What to work on | Every line containing "leaves" should be copied out. Go through the entries and find them.

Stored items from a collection
──────
Lemma next_in_datasets_spec (paths : list string) (w0 w : World) :
  csv w = csv w0 ->
  exists o w',
    next_in_datasets tgt paths w = (Return o, w') /\ same_data w w'
    /\ match o with
       | Some (r, g) =>
           rest_of_frame tgt (read_line <$> concat (csv w0 <$> paths))
           = r :: remaining w0 tgt g
       | None => rest_of_frame tgt (read_line <$> concat (csv w0 <$> paths)) = []
       end.
Proof.
  revert w. induction paths as [|d ds IH]; intros w Hcsv; simpl.
  - exists None, w. split; [done |]. split; [apply same_data_refl | done].
  - unfold bind, read_csv. rewrite fmap_app, rest_of_frame_app, Hcsv.
    pose proof (next_in_frame_spec (read_line <$> csv w0 d)) as Hframe.
    destruct (next_in_frame tgt (read_line <$> csv w0 d)) as [[r rest]|].
    + eexists _, _. split; [done |]. split; [apply same_data_log |].
      unfold remaining. simpl. by rewrite Hframe.
    + destruct (IH (log (EvRead d) w) Hcsv) as (o & w' & -> & Hsame & Ho).
      exists o, w'. split; [done |].
      split; [eapply same_data_trans; [apply same_data_log | done] |].
      rewrite Hframe. exact Ho.
Qed.

Lemma next_spec (g : Generator) (w0 w : World) :
  csv w = csv w0 ->
  exists o w',
    next tgt g w = (Return o, w') /\ same_data w w'
    /\ match o with
       | Some (r, g') => remaining w0 tgt g = r :: remaining w0 tgt g'
       | None => remaining w0 tgt g = []
       end.
Proof.
  intros Hcsv. unfold next.
  pose proof (next_in_frame_spec (frame g)) as Hframe.
  destruct (next_in_frame tgt (frame g)) as [[r rest]|].
  - eexists _, _. split; [done |]. split; [apply same_data_refl |].
    unfold remaining. simpl. by rewrite Hframe.
  - destruct (next_in_datasets_spec (pending g) w0 w Hcsv) as (o & w' & -> & Hsame & Ho).
    exists o, w'. split; [done |]. split; [done |].
    unfold remaining at 1. unfold remaining at 2. rewrite Hframe. simpl.
    destruct o as [[r g']|]; exact Ho.
Qed.

Lemma remaining_exhausted (w : World) : remaining w tgt exhausted = [].
Proof. reflexivity. Qed.

(** [islice] takes the next [n] receipts of the stream and leaves the
    generator with the rest. *)
Lemma islice_spec (n : nat) (g : Generator) (w0 w : World) :
  csv w = csv w0 ->
  exists g' w',
    islice tgt g n w = (Return (take n (remaining w0 tgt g), g'), w')
    /\ same_data w w'
    /\ remaining w0 tgt g' = drop n (remaining w0 tgt g).
Proof.
  revert g w. induction n as [|n IH]; intros g w Hcsv; simpl.
  - exists g, w. split; [by rewrite take_0 |]. split; [apply same_data_refl | done].
  - unfold bind at 1.
    destruct (next_spec g w0 w Hcsv) as ([[r g1]|] & w1 & -> & Hsame1 & Ho).
    + assert (csv w1 = csv w0) as Hcsv1 by (destruct Hsame1 as (_&_&_&->&_); done).
      destruct (IH g1 w1 Hcsv1) as (g2 & w2 & E & Hsame2 & Hrest).
      unfold bind. rewrite E. exists g2, w2. rewrite Ho. simpl.
      split; [done |]. split; [by eapply same_data_trans | done].
    + exists exhausted, w1. rewrite Ho. simpl. by rewrite remaining_exhausted.
Qed.

Lemma remaining_all (w : World) : remaining w tgt (all w) = yielded w tgt.
Proof. by rewrite yielded_eq. Qed.

Lemma drain_spec (g : Generator) (w0 w : World) :
  csv w = csv w0 ->
  exists w', drain tgt g w = (Return (remaining w0 tgt g, exhausted), w') /\ same_data w w'.
Proof.
  intros Hcsv. unfold drain, bind.
  assert (forall paths w1, csv w1 = csv w0 ->
            exists w', rest_of_datasets tgt paths w1
                       = (Return (rest_of_frame tgt (read_line <$> concat (csv w0 <$> paths))), w')
                       /\ same_data w1 w') as Hrest.
  { clear. induction paths as [|d ds IH]; intros w1 Hcsv.
    - exists w1. split; [done | apply same_data_refl].
    - destruct (IH (log (EvRead d) w1) Hcsv) as (w' & E & Hsame).
      exists w'. split.
      + simpl. unfold bind at 1, read_csv at 1. unfold bind. rewrite E, Hcsv.
        unfold ret. by rewrite fmap_app, rest_of_frame_app.
      + eapply same_data_trans; [apply same_data_log | done]. }
  destruct (Hrest (pending g) w Hcsv) as (w' & -> & Hsame). by exists w'.
Qed.

(** X1: two batches drawn one after the other by [islice] are consecutive
    slices of the stream of receipts: the first [n] receipts, then the
    next [m]; nothing is lost or repeated between batches, and what the
    generator is left with is the stream after these [n + m]. *)
Theorem islice_batches_consecutive (n m : nat) (w : World) :
  exists g1 w1 g2 w2,
    islice tgt (all w) n w = (Return (take n (yielded w tgt), g1), w1)
    /\ islice tgt g1 m w1 = (Return (take m (drop n (yielded w tgt)), g2), w2)
    /\ take n (yielded w tgt) ++ take m (drop n (yielded w tgt))
       = take (n + m) (yielded w tgt)
    /\ remaining w tgt g2 = drop (n + m) (yielded w tgt).
Proof.
  destruct (islice_spec n (all w) w w eq_refl) as (g1 & w1 & E1 & Hsame1 & Hrest1).
  assert (csv w1 = csv w) as Hcsv1 by (destruct Hsame1 as (_&_&_&->&_); done).
  destruct (islice_spec m g1 w w1 Hcsv1) as (g2 & w2 & E2 & _ & Hrest2).
  rewrite remaining_all in *. rewrite Hrest1 in *.
  exists g1, w1, g2, w2. split; [done |]. split; [done |].
  split; [by rewrite take_take_drop | by rewrite Hrest2, drop_drop].
Qed.

End Stream.

(** ** The worker and the files *)

Section Files.

Lemma node_at_insert_ne (m : gmap (list string) node) (k k' : list string) (n : node) :
  node_at m k = None -> k' <> k -> node_at (<[k := n]> m) k' = node_at m k'.
Proof.
  intros Hk Hne. destruct k' as [|c k']; [done |]. simpl. by rewrite lookup_insert_ne.
Qed.

Lemma node_at_insert_eq (m : gmap (list string) node) (k : list string) (n : node) :
  node_at m k = None -> node_at (<[k := n]> m) k = Some n.
Proof. destruct k as [|c k]; [done |]. intros _. simpl. by rewrite lookup_insert_eq. Qed.

(** Nothing that is there is lost when a missing node is made. *)
Lemma node_at_insert_keeps (m : gmap (list string) node) (k k' : list string) (n n' : node) :
  node_at m k = None -> node_at m k' = Some n' -> node_at (<[k := n]> m) k' = Some n'.
Proof.
  intros Hk Hk'. rewrite node_at_insert_ne; [done | done | congruence].
Qed.

Lemma makedirs_from_keeps (m m' : gmap (list string) node) (cur k : list string)
    (cs : list string) :
  makedirs_from m cur cs = Some (m', k) ->
  forall k' n', node_at m k' = Some n' -> node_at m' k' = Some n'.
Proof.
  revert m cur. induction cs as [|c cs IH]; intros m cur; simpl.
  - by intros [= <- <-].
  - destruct (node_at m cur) as [[]|] eqn:Hcur; [done | apply IH |].
    intros H k' n' Hk'. eapply IH; [exact H |]. by apply node_at_insert_keeps.
Qed.

Lemma os_makedirs_keeps (name : string) (w w' : World) (res : pyresult unit) :
  os_makedirs name w = (res, w') ->
  forall k n, node_at (fs w) k = Some n -> node_at (fs w') k = Some n.
Proof.
  unfold os_makedirs. case_bool_decide; [by intros [= _ <-] |].
  destruct (makedirs_from (fs w) (start w name) (split name)) as [[m k]|] eqn:Hmk;
    [| by intros [= _ <-]].
  pose proof (makedirs_from_keeps _ _ _ _ _ Hmk) as Hkeeps.
  destruct (node_at m k) as [[]|] eqn:Hk; intros [= _ <-]; simpl; [done | done |].
  intros k' n' Hk'. apply node_at_insert_keeps; auto.
Qed.

Lemma os_makedirs_same_data (name : string) (w w' : World) (res : pyresult unit) :
  os_makedirs name w = (res, w') -> same_data w w'.
Proof.
  unfold os_makedirs. case_bool_decide; [intros [= _ <-]; apply same_data_refl |].
  destruct (makedirs_from (fs w) (start w name) (split name)) as [[m k]|];
    [| intros [= _ <-]; apply same_data_refl].
  destruct (node_at m k) as [[]|]; intros [= _ <-]; by repeat split.
Qed.

(** A file made where there was nothing does not change where paths lead. *)
Lemma walk_insert (m : gmap (list string) node) (k0 cur k : list string)
    (cs : list string) (n : node) :
  node_at m k0 = None ->
  walk m cur cs = Some k -> walk (<[k0 := n]> m) cur cs = Some k.
Proof.
  intros Hk0. revert cur. induction cs as [|c cs IH]; intros cur; simpl; [done |].
  destruct (node_at m cur) as [[]|] eqn:Hcur; try done.
  rewrite (node_at_insert_keeps m k0 cur n Dir Hk0 Hcur). apply IH.
Qed.

End Files.

(** What [download_receipt] does, case by case. *)
Lemma download_receipt_cases (r : Receipt) (w : World) :
  let p := path (cwd w) r in
  exists res1 w1,
    os_makedirs (dirname p) (log (EvCall r) w) = (res1, w1)
    /\ match res1 with
       | Raise e => download_receipt r w = (Raise e, w1)
       | Return _ =>
           if os_path_exists w1 p
           then download_receipt r w = (Return ("skipped", r, Url (url r)), w1)
           else
             let w2 := log (EvGet (url r) p) w1 in
             match server w1 (url r) with
             | Refuses e => download_receipt r w = (Return ("error", r, Repr e), w2)
             | Unreachable reason => download_receipt r w = (Raise (URLError reason), w2)
             | Answers header =>
                 match resolve w1 p with
                 | None => download_receipt r w = (Raise (OSError "FileNotFoundError"), w2)
                 | Some k =>
                     match node_at (fs w1) k with
                     | Some Dir =>
                         download_receipt r w = (Raise (OSError "IsADirectoryError"), w2)
                     | _ =>
                         download_receipt r w
                         = (Return ("ok", r, Header header),
                            set_fs (<[k := File]> (fs w1)) w2)
                     end
                 end
             end
       end.
Proof.
  intros p. unfold download_receipt, bind, emit, getcwd_, exists_, ret. simpl. fold p.
  destruct (os_makedirs (dirname p) (log (EvCall r) w)) as [[[]|e] w1] eqn:Hmk;
    eexists _, w1; (split; [reflexivity |]); [| done].
  destruct (os_path_exists w1 p); simpl; [done |].
  unfold try_except_HTTPError, urlretrieve. simpl.
  destruct (server w1 (url r)) as [header|e|reason]; simpl; [| done | done].
  change (resolve (log (EvGet (url r) p) w1) p) with (resolve w1 p).
  destruct (resolve w1 p) as [k|]; simpl; [| done].
  by destruct (node_at (fs w1) k) as [[]|].
Qed.

Lemma download_receipt_with_urlretrieve (r : Receipt) :
  download_receipt_with urlretrieve r = download_receipt r.
Proof. reflexivity. Qed.

(** X2: whatever [urlretrieve] does, [download_receipt] raises exactly
    when [os.makedirs] raises, or when the path is not there and
    [urlretrieve] raises an exception that is not an [HTTPError], which
    then leaves the worker as it is; an [HTTPError] never leaves it. *)
Theorem download_receipt_raises
    (retrieve : string -> string -> M (string * HTTPMessage))
    (r : Receipt) (w w' : World) (e : exn) :
  download_receipt_with retrieve r w = (Raise e, w')
  <-> os_makedirs (dirname (path (cwd w) r)) (log (EvCall r) w) = (Raise e, w')
      \/ exists w1,
           os_makedirs (dirname (path (cwd w) r)) (log (EvCall r) w) = (Return tt, w1)
           /\ os_path_exists w1 (path (cwd w) r) = false
           /\ retrieve (url r) (path (cwd w) r) w1 = (Raise e, w')
           /\ not_HTTPError e.
Proof.
  unfold download_receipt_with, bind, emit, getcwd_, exists_, ret. simpl.
  destruct (os_makedirs (dirname (path (cwd w) r)) (log (EvCall r) w))
    as [[[]|e1] w1] eqn:Hmk.
  - destruct (os_path_exists w1 (path (cwd w) r)) eqn:Hex; simpl.
    + split; [done |]. intros [? | (w2 & [= <-] & ? & _)]; [done | congruence].
    + unfold try_except_HTTPError.
      destruct (retrieve (url r) (path (cwd w) r) w1) as [[[file_name header]|e2] w2]
        eqn:Hret; simpl.
      * split; [done |]. intros [? | (w3 & [= <-] & _ & ? & _)]; [done | congruence].
      * destruct e2 as [m|h|reason|name|m|m]; simpl;
          try (split;
               [ intros [= <- <-]; right; exists w1;
                 (split; [reflexivity |]); (split; [exact Hex |]);
                 (split; [exact Hret |]); intros h Hh; discriminate Hh
               | intros [H | (w3 & [= <-] & _ & H & _)];
                 [discriminate H | rewrite Hret in H; injection H as <- <-; reflexivity] ]).
        split; [intros H; discriminate H |].
        intros [H | (w3 & [= <-] & _ & H & Hnot)]; [discriminate H |].
        rewrite Hret in H. injection H as <- <-. by destruct (Hnot h).
  - split.
    + intros [= <- <-]. by left.
    + intros [[= <- <-] | (w2 & ? & _)]; [done | congruence].
Qed.

Lemma os_path_exists_false (w : World) (p : string) (k : list string) :
  os_path_exists w p = false -> resolve w p = Some k -> node_at (fs w) k = None.
Proof.
  intros Hex Hk. apply bool_decide_eq_false_1 in Hex. unfold stat in Hex.
  rewrite Hk in Hex. destruct (node_at (fs w) k); [| done]. by destruct Hex.
Qed.

Lemma download_receipt_when_exists (r : Receipt) (w : World) :
  os_path_exists w (path (cwd w) r) = true ->
  download_receipt r w = (Return ("skipped", r, Url (url r)), log (EvCall r) w).
Proof.
  intros Hex. destruct (download_receipt_cases r w) as (res1 & w1 & Hmk & Hcases).
  rewrite (os_makedirs_dirname_exists (log (EvCall r) w)) in Hmk;
    [| apply path_absolute | exact Hex].
  injection Hmk as <- <-.
  change (os_path_exists (log (EvCall r) w) (path (cwd w) r))
    with (os_path_exists w (path (cwd w) r)) in Hcases.
  by rewrite Hex in Hcases.
Qed.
──────
Problem solution |
(** [islice] takes the next [n] receipts of the stream and leaves the
    then leaves the worker as it is; an [HTTPError] never leaves it. *)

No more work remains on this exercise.